I'm using the Rfast package, which imports the package RcppZiggurat. I'm running R 3.6.3 on a Linux cluster (Red Hat 6.1). The packages are installed on my local directory but R is installed system-wide.
The Rfast functions (e.g. colsums()) work well when I call them directly. But when I call them in a foreach() loop like the following (EDIT: I added the code to register the cluster as pointed out by Rui Barradas but it didn't fix the problem).
library(Rfast)
library(doParallel)
library(foreach)
cores <- detectCores()
cl <- makeCluster(cores)
registerDoParallel(cl)
A <- matrix(rnorm(1e6), 1000, 1000)
cm <- foreach(n = 1:4, .packages = 'Rfast') %dopar% colmeans(A)
stopCluster(cl)
then I get an error:
unable to load shared object '/home/users/sutd/R/x86_64-pc-linux-gnu-library/3.6/RcppZiggurat/libs/RcppZiggurat.so':
libgsl.so.0: cannot open shared object file: No such file or directory
Somehow, the dynamic library is recognized when called directly but not when called under foreach().

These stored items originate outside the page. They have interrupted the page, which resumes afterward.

(** * wpsite-cli: the bidirectional wp-content synchronisation engine

    A shallow embedding of the sync engine of [src/commands/dev.js]
    (class [SyncManager], [handleFileChange], [scheduleSync], [performSync],
    [isFileStable], [getSyncPaths], [initializeFileHashes]) together with an
    explicit model of the part of the Node.js platform the engine talks to:
    the file system, the wall clock, the timer queue and the console.

    JavaScript runs every callback to completion before the next one starts,
    so one callback (a watcher event, a timer firing, one stretch of an
    [async] function between two [await]s) is one atomic transition of the
    [World]; other processes change the disk between transitions.

    The file has three parts: the definitions (platform, file system, engine,
    event loop, and the predicates the statements use), the properties,
    proved for every platform, and the properties evaluated on one concrete
    session. *)

From stdpp Require Import gmap strings list fin_maps.
From Stdlib Require Import ZArith Ascii.

Local Open Scope string_scope.
Local Open Scope Z_scope.

(** ** JavaScript values that flow through the fingerprint store *)

(** [getFileHash] returns [null] or a hex string; [Map.prototype.get] returns
    [undefined] for a missing key. *)
Inductive jsval :=
| JUndefined
| JNull
| JStr (s : string).

#[global] Instance jsval_eq_dec : EqDecision jsval.
Proof. solve_decision. Defined.

(** [a === b] on these values. *)
Definition strict_eq (a b : jsval) : bool := bool_decide (a = b).

(** [if (v)]: [undefined], [null] and the empty string are falsy. *)
Definition truthy (v : jsval) : bool :=
  match v with
  | JStr s => negb (String.eqb s "")
  | _ => false
  end.

(** [Map.prototype.get] on a map whose values are [jsval]s. *)
Definition Map_get (m : gmap string jsval) (k : string) : jsval :=
  default JUndefined (m !! k).

(** The two values of the [direction] string. *)
Inductive direction := SourceToTarget | TargetToSource.

#[global] Instance direction_eq_dec : EqDecision direction.
Proof. solve_decision. Defined.

Definition direction_str (d : direction) : string :=
  match d with
  | SourceToTarget => "source-to-target"
  | TargetToSource => "target-to-source"
  end.

(** Results of operations that may throw. *)
Inductive exn (A : Type) :=
| Ok (a : A)
| Throw (msg : string).
Arguments Ok {A} a.
Arguments Throw {A} msg.

(** ** The platform: what [crypto] and [path] compute

    Neither library is part of the repository, so the engine is verified for
    every implementation of this interface. *)
Class Platform := {
  (** [crypto.createHash("md5").update(content).digest("hex")] *)
  md5 : string -> string;
  (** [path.resolve(p)] *)
  path_resolve : string -> string;
  (** [path.resolve(base, rel)] *)
  path_resolve2 : string -> string -> string;
  (** [path.relative(from, to)] *)
  path_relative : string -> string -> string;
  (** [path.dirname(p)] *)
  path_dirname : string -> string;
  (** [process.cwd()] *)
  process_cwd : string
}.

(** A reference implementation for absolute, normalised POSIX paths, used to
    run the engine on concrete inputs. The stand-in digest has the length of
    a hex MD5 digest. *)
Module Posix.

Fixpoint fit (n : nat) (s : string) : string :=
  match n with
  | O => ""
  | S n' =>
      match s with
      | EmptyString => String "0"%char (fit n' "")
      | String c s' => String c (fit n' s')
      end
  end.

Definition digest (content : string) : string := fit 32 content.

Fixpoint last_slash (s : string) : option nat :=
  match s with
  | EmptyString => None
  | String c s' =>
      match last_slash s' with
      | Some i => Some (S i)
      | None => if Ascii.eqb c "/"%char then Some O else None
      end
  end.

Definition dirname (p : string) : string :=
  match last_slash p with
  | Some O => "/"
  | Some i => String.substring O i p
  | None => "."
  end.

Definition relative (from to : string) : string :=
  String.substring (S (String.length from))
    (String.length to - S (String.length from))%nat to.

Definition platform : Platform := {|
  md5 := digest;
  path_resolve := fun p => p;
  path_resolve2 := fun base rel => base ++ "/" ++ rel;
  path_relative := relative;
  path_dirname := dirname;
  process_cwd := "/proj"
|}.

End Posix.

(** ** The file system *)

(** The two fields of [fs.Stats] the engine reads: [size] and
    [mtime.getTime()]. *)
Record Stats := { st_size : Z; st_mtime : Z }.

#[global] Instance Stats_eq_dec : EqDecision Stats.
Proof. solve_decision. Defined.

Inductive node :=
| File (content : string) (mtimeMs : Z) (readable : bool)
| Dir (mtimeMs : Z).

#[global] Instance node_eq_dec : EqDecision node.
Proof. solve_decision. Defined.

Abbreviation FS := (gmap string node).

Module fs.

Definition existsSync (disk : FS) (p : string) : bool :=
  bool_decide (is_Some (disk !! p)).

Definition statSync (disk : FS) (p : string) : exn Stats :=
  match disk !! p with
  | Some (File content m _) =>
      Ok {| st_size := Z.of_nat (String.length content); st_mtime := m |}
  | Some (Dir m) => Ok {| st_size := 4096; st_mtime := m |}
  | None => Throw "ENOENT"
  end.

Definition readFileSync (disk : FS) (p : string) : exn string :=
  match disk !! p with
  | Some (File content _ true) => Ok content
  | Some (File _ _ false) => Throw "EACCES"
  | Some (Dir _) => Throw "EISDIR"
  | None => Throw "ENOENT"
  end.

(** [fs.mkdirSync(dir, { recursive: true })]. Missing ancestors are created
    by the platform and are not tracked individually; the call fails when
    the parent is a file. *)
Definition mkdirSync `{Platform} (disk : FS) (now : Z) (dir : string)
  : exn FS :=
  match disk !! dir with
  | None =>
      match disk !! path_dirname dir with
      | Some (File _ _ _) => Throw "ENOTDIR"
      | _ => Ok (<[dir := Dir now]> disk)
      end
  | Some (Dir _) => Ok disk
  | Some (File _ _ _) => Throw "EEXIST"
  end.
(** * GitPaid: bounty lifecycle, escrow custody and wallet store

    A shallow embedding of the backend of GitPaid:
    - [backend/models/bountyModel.js]       (module [BountyModel]),
    - the Radius escrow service required as [../config/radius]
                                             (module [Radius]),
    - [backend/controllers/bountyController.js] (module [BountyController]),
    - the wallet controller required as [../controllers/walletController]
                                             (modules [WalletController]
                                              and [WalletStore]),
    - the listings of the bounty model and controller
                                             (module [BountyQueries]),
    - the local updates of the ClaimBounty and wallets pages
                                             (module [Pages]),
    - [backend/controllers/webhookController.js] and the webhook service
      required as [../services/webhookService] (module [Webhooks]).

    The database is a record of tables, every table a list of rows in
    insertion order.  Prisma calls are functions on the tables and do not
    fail for reasons of their own, with two exceptions, where the source
    goes on after the failure or has moved money before it: the count in
    [createWallet] ([wallet_count_rejects]) and the insert in
    [createBounty] ([bounty_create_rejects]); a query that names no order ([findFirst] in
    [deleteWallet]) returns the row the database chooses, which the call
    takes as an argument.  The outside world (GitHub, the Radius SDK, the
    key generator) answers through an oracle record passed to every call.
    A handler gives up control at every [await]; [step], [run], [serve]
    and [serve_all] serve each handler to its end before the next one
    starts, and the handlers that are also taken apart at an [await]
    ([claim_read], [complete_read], [update_clear]) show what two handlers
    in flight can do.  Timestamps and console output are left out. *)

From Stdlib Require Import ZArith List Bool String Lia.
From Stdlib Require Import SpecFloat DecimalString Permutation.
Import ListNotations.
Local Open Scope Z_scope.
(** * networking-ansible: the ML2 mechanism driver

    A shallow embedding of [networking_ansible/ml2/mech_driver.py]
    (class [AnsibleMechanismDriver]) and the properties of its switch-port
    reconciliation logic.

    Conventions of the embedding:
    - Python values whose truthiness or dynamic type the driver depends on
      (segmentation ids, provider attributes) are [pyval]s;
    - a port is either the plain dictionary the ML2 framework hands to the
      driver ([context.current]) or a [Port] object read from the database;
      both answer item access for the port's own fields ([port['id']]), only
      the dictionary has the [portbindings] keys ([port['binding:host_id']]),
      and only the object answers attribute access ([port.id],
      [port.bindings]);
    - the neutron object store is a record of tables with the query
      functions the driver calls;
    - calls to the network runner are recorded in order; the runner itself is
      a parameter [gw] telling which calls raise. *)

From stdpp Require Import base option list strings gmap.
From Stdlib Require Import ZArith Ascii String.

Local Open Scope string_scope.
Local Open Scope list_scope.

(** ** Python values *)

Inductive pyval : Type :=
| PyNone
| PyInt (z : Z)
| PyStr (s : string).

#[global] Instance pyval_eq_dec : EqDecision pyval.
Proof. solve_decision. Defined.

(** [bool(v)] *)
Definition truthy (v : pyval) : bool :=
  match v with
  | PyNone => false
  | PyInt z => negb (Z.eqb z 0)
  | PyStr s => negb (String.eqb s "")
  end.

(** Truthiness of a value that is [None] or a [str]. *)
Definition truthy_str (o : option string) : bool :=
  match o with
  | None => false
  | Some s => negb (String.eqb s "")
  end.

(** ** Strings: the [str] methods the driver uses *)

Module Str.

Definition upper_ascii (a : ascii) : ascii :=
  let n := nat_of_ascii a in
  if (andb (Nat.leb 97 n) (Nat.leb n 122)) then ascii_of_nat (n - 32) else a.

(** [s.upper()] on ASCII text. *)
Fixpoint upper (s : string) : string :=
  match s with
  | EmptyString => EmptyString
  | String a r => String (upper_ascii a) (upper r)
  end.

(** [s.split(sep)[0]] for a one-character [sep]: the text before the first
    separator, the whole string when there is none. *)
Fixpoint split_first (sep : ascii) (s : string) : string :=
  match s with
  | EmptyString => EmptyString
  | String a r => if Ascii.eqb a sep then EmptyString
                  else String a (split_first sep r)
  end.

(** [s.replace(old, new)] for a non-empty [old]: occurrences are found left
    to right and do not overlap. [skip] counts the characters of an
    occurrence already replaced that are still to be dropped. *)
Fixpoint replace_from (old new : string) (skip : nat) (s : string) : string :=
  match s with
  | EmptyString => EmptyString
  | String a r =>
      match skip with
      | S k => replace_from old new k r
      | O => if String.prefix old s
             then new +:+ replace_from old new (String.length old - 1) r
             else String a (replace_from old new 0 r)
      end
  end.

Definition replace (old new s : string) : string := replace_from old new 0 s.

End Str.

(** ** neutron_lib constants ([portbindings]) *)

Module portbindings.
Definition VNIC_NORMAL : string := "normal".
Definition VNIC_DIRECT : string := "direct".
Definition VNIC_BAREMETAL : string := "baremetal".
Definition VIF_TYPE_OTHER : string := "other".
Definition VIF_TYPE_OVS : string := "ovs".
End portbindings.

(** The constants of [networking_ansible.constants] that the driver reads by
    value. The module is not part of the verified sources, so they are a
    parameter of the development. *)
Record Constants : Type := {
  COMPUTE_NOVA : string;           (* c.COMPUTE_NOVA: device owner of VM ports *)
  SUPPORTED_TYPES : list string    (* c.SUPPORTED_TYPES: supported VNIC types *)
}.

(** ** Data model *)

(** One entry of [binding:profile]['local_link_information']. *)
Record LinkInfo : Type := {
  switch_id : option string;
  switch_info : option string;
  port_id : option string
}.

(** A binding profile: the keys the driver reads. *)
Record Profile : Type := {
  local_link_information : option (list LinkInfo);   (* key c.LLI *)
  pci_slot : option string
}.

(** The fields that item access answers on either kind of port: keys of a
    port dictionary, fields of a [Port] object. *)
Record PortData : Type := {
  id : string;
  network_id : string;
  mac_address : string;
  device_owner : string
}.

(** The [portbindings] keys of a port dictionary. A [Port] object has no
    such fields: its binding is in [bindings]. *)
Record BindingData : Type := {
  binding_host_id : string;          (* portbindings.HOST_ID *)
  binding_vnic_type : string;        (* portbindings.VNIC_TYPE *)
  binding_vif_type : string;         (* portbindings.VIF_TYPE *)
  binding_profile : Profile          (* portbindings.PROFILE *)
}.

(** A port dictionary, as [PortContext.current] and [PortContext.original]
    give it. *)
Record PortDict : Type := {
  pd_data : PortData;
  pd_binding : BindingData
}.

(** [neutron.objects.ports.PortBinding]. The driver reads [host] and
    [profile]; [vnic_type] is the VNIC type the binding records. *)
Record PortBinding : Type := {
  host : string;
  vnic_type : string;
  profile : Profile
}.

(** [neutron.objects.ports.Port] *)
Record PortObj : Type := {
  po_data : PortData;
  bindings : list PortBinding
}.

Inductive Port : Type :=
| DictPort (d : PortDict)      (* a port dictionary from a PortContext *)
| ObjPort (o : PortObj).       (* isinstance(port, Port) *)

(** [port['id']], [port['network_id']], [port['mac_address']] and
    [port[c.DEVICE_OWNER]]. *)
Definition port_data (p : Port) : PortData :=
  match p with
  | DictPort d => pd_data d
  | ObjPort o => po_data o
  end.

I know that libgsl.so is located in /usr/lib64/, so I've added the following line at the beginning of my R script
Sys.setenv(LD_LIBRARY_PATH=paste("/usr/lib64/", Sys.getenv("LD_LIBRARY_PATH"), sep = ":"))
But it didn't work.
I have also tried to do dyn.load('/usr/lib64/libgsl.so') but I get the following error:
Error in dyn.load("/usr/lib64/libgsl.so") : unable to load shared object '/usr/lib64/libgsl.so':
/usr/lib64/libgsl.so: undefined symbol: cblas_ctrmv
How do I make the dependencies available in the foreach() parallel loops?
NOTE
In the actual use case I am using the genetic algorithm package GA, and have GA::ga() which handles the foreach() loop, and within the loop I use a function in my own package which calls the Rfast functions. So I'm hoping that there is a solution where I don't have to modify the foreach() call.

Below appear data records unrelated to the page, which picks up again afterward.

(** The reader after it has read [e] in front of [rest]: behind an atom it
    holds the first character of [rest]; behind a list it holds a blank that
    it did not read, and [rest] is still in the stream. *)
Definition afterExpression (e : Parser.SMTLib2Expression) (rest : string)
    : Parser.SMTLib2Parser :=
  match e with
  | Parser.Atom _ => Parser.before rest
  | Parser.List _ =>
      {| Parser.m_input := {| Parser.remaining := rest; Parser.good := true |};
         Parser.m_token := " " |}
  end.

(** What reading back says of one expression: given that its atoms are
    plain and, for an atom, that a delimiter follows, the reader in front of
    its rendering returns it, once the fuel is enough. *)
Definition readsBack (e : Parser.SMTLib2Expression) : Prop :=
  printable e = true ->
  forall rest : string,
    match e with Parser.Atom _ => delimited rest = true | Parser.List _ => True end ->
    exists n : nat,
      forall fuel : nat,
        (n <= fuel)%nat ->
        Parser.parseExpression fuel (Parser.before (Parser.toString e +:+ rest))
        = Parser.Returns e (afterExpression e rest).

Fixpoint allWhiteSpace (s : string) : bool :=
  match s with
  | EmptyString => true
  | String c r => Parser.isWhiteSpace c && allWhiteSpace r
  end.

Section ReaderInduction.

Variable P : Parser.SMTLib2Expression -> Prop.
Hypothesis HAtom : forall a, P (Parser.Atom a).
Hypothesis HList : forall es, Forall P es -> P (Parser.List es).

Fixpoint SMTLib2Expression_induction (e : Parser.SMTLib2Expression) : P e :=
  match e return P e with
  | Parser.Atom a => HAtom a
  | Parser.List es =>
      HList es
        ((fix all (l : list Parser.SMTLib2Expression) : Forall P l :=
            match l return Forall P l with
            | [] => @Forall_nil _ _
            | a :: r => @Forall_cons _ _ a r (SMTLib2Expression_induction a) (all r)
            end) es)
  end.

End ReaderInduction.

(** The characters between the bars of a quoted atom that the reader takes
    as they are: no bar, no [;], no zero character. *)
Fixpoint allQuoted (s : string) : bool :=
  match s with
  | EmptyString => true
  | String c r =>
      negb (Ascii.eqb c "|") && negb (Ascii.eqb c ";") && negb (Ascii.eqb c Parser.NUL)
      && allQuoted r
  end.
(* ===== verification/_CoqProject ===== *)
-Q . S2P
Prelude.v
GoText.v
GoStrings.v
Sanitize.v
GoJson.v
Result.v
Txn.v
GoSearch.v
GoQuery.v
NetIP.v
Prog.v
AutoSelect.v
Memo.v
RateLimit.v
ClientIP.v
Board.v
Lifecycle.v
LifecycleComment.v
LifecycleMove.v
PersistFail.v
AutoStop.v
Outbox.v
PackBudget.v
CiConfigGuard.v
LimitWait.v
GoFloat.v
GoNumber.v
GoRound.v
AnthropicPrice.v
CodexSelect.v
UsageReserve.v
Reserve.v
ReserveSpend.v
CodexPool.v
Hub.v
Presets.v
Termsafe.v
EgressProfile.v
FetchDb.v
FetchCtl.v
FetchInv.v
AddrPolicy.v
Fetcher.v
FetchServer.v
FetchPath.v
OAuthSrv.v
OAuthDb.v
OAuthTx.v
OAuthFlow.v
OAuthInv.v
OAuthRules.v
OAuthSteps.v
OAuthDoes.v
OAuthSafe.v
OAuthSystem.v
UsageFold.v
MessageDb.v
MessageAppend.v
MessageInv.v
MessageSafe.v
MessageUsage.v
MessageTotal.v
MessageExample.v
RunActivity.v
MilestoneLanes.v
HealthEpisode.v
CodexDb.v
CodexAuthz.v
CodexAuthority.v
CodexRefresh.v
CodexSys.v
CodexInv.v
CodexSteps.v
CodexSafe.v
CodexThreads.v
CodexOnce.v
CodexExample.v
RunDb.v
RunStep.v
RunCycle.v
(* ===== verification/Sanitize.v ===== *)
(** What a worker's message may contain
    ([src/api/internal/workersvc/sanitize.go]): the rewriting of a JSON payload
    so that PostgreSQL can store its text.

    [lex] reads the payload as a sequence of tokens, the bytes outside the string
    literals and the characters inside them; a payload's meaning is what
    [encoding/json] makes of the tokens.  Three kinds of token are text that [jsonb]
    refuses.  The theorem compares the payload with its rewriting token by token. *)

From Stdlib Require Import Ascii.
From S2P Require Import Prelude GoText GoStrings.

Local Open Scope Z_scope.

Module Sanitize.
Import GoStrings.

(** * The scanner *)
Record stripCounts := mkCounts { payloadNUL : Z; payloadSurrogate : Z; payloadBadUTF8 : Z; textNUL : Z }.
Definition noCounts : stripCounts := mkCounts 0 0 0 0.
Definition any (c : stripCounts) : bool :=
  0 <? payloadNUL c + payloadSurrogate c + payloadBadUTF8 c + textNUL c.
Definition addCounts (c d : stripCounts) : stripCounts :=
  mkCounts (payloadNUL c + payloadNUL d) (payloadSurrogate c + payloadSurrogate d)
    (payloadBadUTF8 c + payloadBadUTF8 d) (textNUL c + textNUL d).

Definition quote : ascii := "034".
Definition backslash : ascii := "092".
Definition isQuote (c : ascii) : bool := Ascii.eqb c quote.
Definition isBackslash (c : ascii) : bool := Ascii.eqb c backslash.
(* ===== verification/GoJson.v ===== *)
(** The decoding of [encoding/json].

    A payload is the JSON document its bytes spell, [None] when they spell
    none; decoding is that of [json.Unmarshal] into the struct fields the code
    declares. *)

From Stdlib Require Import Ascii.
From S2P Require Import Prelude GoText GoStrings.

Local Open Scope Z_scope.

Module GoJson.
Import GoStrings.

Inductive json :=
  | JNull
  | JBool (b : bool)
  | JNum (lit : string)
  | JStr (s : string)
  | JArr (l : list json)
  | JObj (members : list (string * json)).

Abbreviation RawMessage := (option json) (only parsing).

(** Member names match a struct field exactly or after case folding; of the
    runes that fold to ASCII letters two are not ASCII. *)
Definition foldRune (r : Z) : Z :=
  if (97 <=? r) && (r <=? 122) then r - 32 else
  if r =? 0x17F then 83 else
  if r =? 0x212A then 75 else r.
Definition foldName (s : string) : list Z := foldRune <$> (rune <$> runes s).

Definition field (names : list string) (key : string) : option string :=
  if existsb (String.eqb key) names then Some key
  else List.find (λ n, bool_decide (foldName n = foldName key)) names.

Section Decode.
Context {S : Type} (names : list string) (set : string → json → S → S * bool).

(** Members are decoded in order; a member of the wrong type leaves its field
    alone and makes the call fail in the end. *)
Fixpoint decodeMembers (kvs : list (string * json)) (st : S) (err : bool) : S * bool :=
  match kvs with
  | [] => (st, err)
  | (k, v) :: kvs' =>
    match field names k with
    | Some n => let '(st', e) := set n v st in decodeMembers kvs' st' (err || e)
    | None => decodeMembers kvs' st err
    end
  end.

Definition decodeStruct (v : json) (st : S) : S * bool :=
  match v with
  | JObj kvs => decodeMembers kvs st false
  | JNull => (st, false)
  | _ => (st, true)
  end.

(** [json.Unmarshal]; the flag is a non-nil error. *)
Definition Unmarshal (payload : RawMessage) (st : S) : S * bool :=
  match payload with
  | Some v => decodeStruct v st
  | None => (st, true)
  end.

(** [Decode] with [DisallowUnknownFields], of a body that holds one value. *)
Fixpoint strictMembers (kvs : list (string * json)) (st : S) (err : bool) : S * bool :=
  match kvs with
  | [] => (st, err)
  | (k, v) :: kvs' =>
    match field names k with
    | Some n => let '(st', e) := set n v st in strictMembers kvs' st' (err || e)
    | None => strictMembers kvs' st true
    end
  end.

Definition decodeStrict (payload : RawMessage) (st : S) : option S :=
  match payload with
  | Some (JObj kvs) => let '(st', err) := strictMembers kvs st false in if err then None else Some st'
  | Some JNull => Some st
  | _ => None
  end.
End Decode.

Definition decodeString (v : json) (cur : string) : string * bool :=
  match v with
  | JStr s => (s, false)
  | JNull => (cur, false)
  | _ => (cur, true)
  end.

(** A slice of strings that is decoded into: the elements of its backing array
    and its length; [None] is the nil slice. *)
Record strslice := mkSlice { backing : list string; s_len : nat }.
Definition items (s : option strslice) : option (list string) :=
  (λ s, take (s_len s) (backing s)) <$> s.

(** Element [i] is decoded over what the backing array holds there, so a null
    or a value of the wrong type keeps it. *)
Fixpoint decodeElems (l : list json) (back : list string) : list string * bool :=
  match l with
  | [] => (back, false)
  | v :: l' =>
    let '(s, e) := decodeString v (default EmptyString (head back)) in
    let '(back', e') := decodeElems l' (tail back) in
    (s :: back', e || e')
  end.

Definition decodeStrings (v : json) (cur : option strslice) : option strslice * bool :=
  match v with
  | JNull => (None, false)
  | JArr [] => (Some (mkSlice [] 0), false)
  | JArr l =>
    let '(back, e) := decodeElems l (from_option backing [] cur) in
    (Some (mkSlice back (length l)), e)
  | _ => (cur, true)
  end.

Lemma decodeElems_strings l back :
  decodeElems (JStr <$> l) back = (l ++ drop (length l) back, false).
Proof.
  revert back. induction l as [|x l IH]; intros back; simpl; [by rewrite drop_0|].
  rewrite IH. by destruct back; rewrite ?drop_nil.
Qed.

(** An array of strings decodes to itself, whatever the field held. *)
Lemma decodeStrings_strings l cur :
  (items (decodeStrings (JArr (JStr <$> l)) cur).1, (decodeStrings (JArr (JStr <$> l)) cur).2)
  = (Some l, false).
Proof.
  destruct l as [|x l]; [done|].
  change (decodeStrings (JArr (JStr <$> (x :: l))) cur) with
    (let '(back, e) := decodeElems (JStr <$> (x :: l)) (from_option backing [] cur) in
     (Some (mkSlice back (length (JStr <$> (x :: l)))), e)).
  rewrite decodeElems_strings length_fmap. rewrite /items /=.
  by rewrite take_app_length.
Qed.

End GoJson.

The following works with no problems. Unlike the code in the question, it starts by detecting the number of available cores, create a cluster and make it available to foreach.
library(Rfast)
library(doParallel)
library(foreach)
cores <- detectCores()
cl <- makeCluster(cores)
registerDoParallel(cl)
set.seed(2020)
A <- matrix(rnorm(1e6), 1000, 1000)
cm <- foreach(n = 1:4,
.combine = rbind,
.packages = "Rfast") %dopar% {
colmeans(A)
}
stopCluster(cl)
str(cm)
#num [1:4, 1:1000] -0.02668 -0.02668 -0.02668 -0.02668 0.00172 ...

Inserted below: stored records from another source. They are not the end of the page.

(* ===== verification/Txn.v ===== *)
(** A database transaction as a computation over a working copy of the tables.

    A list of faults says which statements the database fails and with which
    error; after a failed statement the transaction is aborted and takes no other
    ([25P02]).  A commit may fail before or after it has taken effect.  What was
    not committed is rolled back. *)

From S2P Require Import Prelude Result.

Module Txn.

Inductive fault (E : Type) := NoFault | StmtFails (e : E) | CommitLost (e : E).
Arguments NoFault {E}.
Arguments StmtFails {E} e.
Arguments CommitLost {E} e.

(** The error of a statement in an aborted transaction. *)
Class Aborts (E : Type) := inAborted : E.

Record TX (DB E : Type) := mkTX { committed : DB; work : DB; aborted : bool; faults : list (fault E) }.
Arguments mkTX {DB E} committed work aborted faults.
Arguments committed {DB E} t.
Arguments work {DB E} t.
Arguments aborted {DB E} t.
Arguments faults {DB E} t.

Definition T (DB E A : Type) : Type := TX DB E → result E A * TX DB E.

Section Txn.
Context {DB E : Type} `{Aborts E}.

#[global] Instance T_ret : MRet (T DB E) := λ A a t, (Ok a, t).
#[global] Instance T_bind : MBind (T DB E) := λ A B f m t,
  match m t with
  | (Ok a, t') => f a t'
  | (Err e, t') => (Err e, t')
  end.

Definition throw {A} (e : E) : T DB E A := λ t, (Err e, t).
(** The error of a call as a value. *)
Definition attempt {A} (m : T DB E A) : T DB E (result E A) := λ t, let '(r, t') := m t in (Ok r, t').

Definition stmt {A} (f : DB → result E (A * DB)) : T DB E A := λ t,
  if aborted t then (Err inAborted, t) else
  let fs := tail (faults t) in
  match default NoFault (head (faults t)) with
  | NoFault =>
    match f (work t) with
    | Ok (a, db) => (Ok a, mkTX (committed t) db false fs)
    | Err e => (Err e, mkTX (committed t) (work t) true fs)
    end
  | StmtFails e | CommitLost e => (Err e, mkTX (committed t) (work t) true fs)
  end.
Definition query {A} (f : DB → A) : T DB E A := stmt (λ db, Ok (f db, db)).
Definition update (f : DB → DB) : T DB E unit := stmt (λ db, Ok (tt, f db)).

Definition Commit : T DB E unit := λ t,
  if aborted t then (Err inAborted, t) else
  let fs := tail (faults t) in
  match default NoFault (head (faults t)) with
  | NoFault => (Ok tt, mkTX (work t) (work t) false fs)
  | StmtFails e => (Err e, mkTX (committed t) (work t) true fs)
  | CommitLost e => (Err e, mkTX (work t) (work t) true fs)
  end.

(** [Begin], the body, the deferred [Rollback]. *)
Definition inTx {A} (body : T DB E A) (fs : list (fault E)) (db : DB) : result E A * DB :=
  let '(r, t) := (query (λ _, tt) ≫= λ _, body) (mkTX db db false fs) in (r, committed t).

(** * Reasoning

    [T_wp m Q t]: run from [t], [m] ends in a result and a state that [Q] allows. *)
Definition T_wp {A} (m : T DB E A) (Q : result E A → TX DB E → Prop) (t : TX DB E) : Prop := let '(r, t') := m t in Q r t'.

Lemma wp_T_bind {A B} (m : T DB E A) (f : A → T DB E B) Q t :
  T_wp m (λ r t', match r with Ok a => T_wp (f a) Q t' | Err e => Q (Err e) t' end) t → T_wp (m ≫= f) Q t.
Proof. rewrite /T_wp /mbind /T_bind. destruct (m t) as [[a|e] t']; done. Qed.

Lemma wp_T_ret {A} (a : A) Q t : Q (Ok a) t → T_wp (mret a) Q t.
Proof. done. Qed.

Lemma wp_T_mono {A} (m : T DB E A) (Q Q' : result E A → TX DB E → Prop) t :
  T_wp m Q t → (∀ r t', Q r t' → Q' r t') → T_wp m Q' t.
Proof. rewrite /T_wp. destruct (m t). auto. Qed.

Lemma wp_attempt {A} (m : T DB E A) Q t : T_wp m (λ r t', Q (Ok r) t') t → T_wp (attempt m) Q t.
Proof. rewrite /T_wp /attempt. destruct (m t); done. Qed.

(** A statement succeeds on the working copy, or the transaction is lost. *)
Lemma wp_T_stmt {A} (f : DB → result E (A * DB)) Q t :
  (aborted t = false → ∀ a db fs, f (work t) = Ok (a, db) → Q (Ok a) (mkTX (committed t) db false fs)) →
  (∀ e fs, Q (Err e) (mkTX (committed t) (work t) true fs)) → T_wp (stmt f) Q t.
Proof.
  intros Ho He. rewrite /T_wp /stmt. destruct t as [c w ab fs]; simpl in *. destruct ab; [apply He|].
  destruct (default NoFault (head fs)); try apply He. destruct (f w) as [[a db]|e] eqn:E'; [by apply Ho|apply He].
Qed.

Lemma wp_query {A} (f : DB → A) Q t :
  (aborted t = false → ∀ fs, Q (Ok (f (work t))) (mkTX (committed t) (work t) false fs)) →
  (∀ e fs, Q (Err e) (mkTX (committed t) (work t) true fs)) → T_wp (query f) Q t.
Proof. intros Ho He. apply wp_T_stmt; [|done]. intros Ha a db fs [= <- <-]. by apply Ho. Qed.

Lemma wp_update (f : DB → DB) Q t :
  (aborted t = false → ∀ fs, Q (Ok tt) (mkTX (committed t) (f (work t)) false fs)) →
  (∀ e fs, Q (Err e) (mkTX (committed t) (work t) true fs)) → T_wp (update f) Q t.
Proof. intros Ho He. apply wp_T_stmt; [|done]. intros Ha a db fs [= <- <-]. by apply Ho. Qed.

Lemma wp_T_commit Q t :
  (aborted t = false → ∀ fs, Q (Ok tt) (mkTX (work t) (work t) false fs)) →
  (∀ e fs c, c = committed t ∨ c = work t ∧ aborted t = false → Q (Err e) (mkTX c (work t) true fs)) → T_wp Commit Q t.
Proof.
  intros Ho He. rewrite /T_wp /Commit. destruct t as [c w ab fs]; simpl in *. destruct ab; [apply He; by left|].
  destruct (default NoFault (head fs)); [by apply Ho|apply He; by left|apply He; by right].
Qed.

Lemma wp_T_inTx {A} (body : T DB E A) fs db (Q : result E A → DB → Prop) :
  (∀ fs', T_wp body (λ r t, Q r (committed t)) (mkTX db db false fs')) → (∀ e, Q (Err e) db) →
  let '(r, db') := inTx body fs db in Q r db'.
Proof.
  intros Hb He. rewrite /inTx.
  assert (T_wp (query (λ _, tt) ≫= λ _, body) (λ r t, Q r (committed t)) (mkTX db db false fs)) as Hw.
  { apply wp_T_bind, wp_query; [intros _ fs'; apply Hb|intros; apply He]. }
  rewrite /T_wp in Hw. destruct ((query _ ≫= _) _) as [r t]. done.
Qed.
End Txn.

End Txn.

# - attr(*, "dimnames")=List of 2
# ..$ : chr [1:4] "result.1" "result.2" "result.3" "result.4"
# ..$ : NULL
The foreach package was great for its time. But, now, parallel computations should be done with future just for the static code analysis handling the correct export to workers. As a result, under the future approach, registering a package with .packages= isn't needed. Moreover, the future mirrors usual R code with only a slight change regarding the setup of an output variable as a listenv. For example, we have:
library("future")
library("listenv")
library("Rfast")
plan(tweak(multiprocess , workers = 2L))
# For all cores, directly use:
# plan(multiprocess)
# Generate matrix once
A <- matrix(rnorm(1e6), 1000, 1000)
# Setup output
x <- listenv()
# Iterate 4 times
for(i in 1:4) {
# On each core, compute the colmeans()
x[[i]] %<-% {
colmeans(A)
# For better control over function applies, use a namespace call
# e.g. Rfast::colmeans(A)
}
}
# Switch from listenv to list
output <- as.list(x)
Thanks to the answers by #RuiBarradas and #coatless, I realize that the problem is not with foreach(), because (1) the problem occurred when I ran the code with future too, and (2) it occurred with the foreach() code even with the wrong call, when I didn't register the cluster. When there is no cluster registered, foreach() will throw a warning and runs in sequential mode instead. But that didn't happen.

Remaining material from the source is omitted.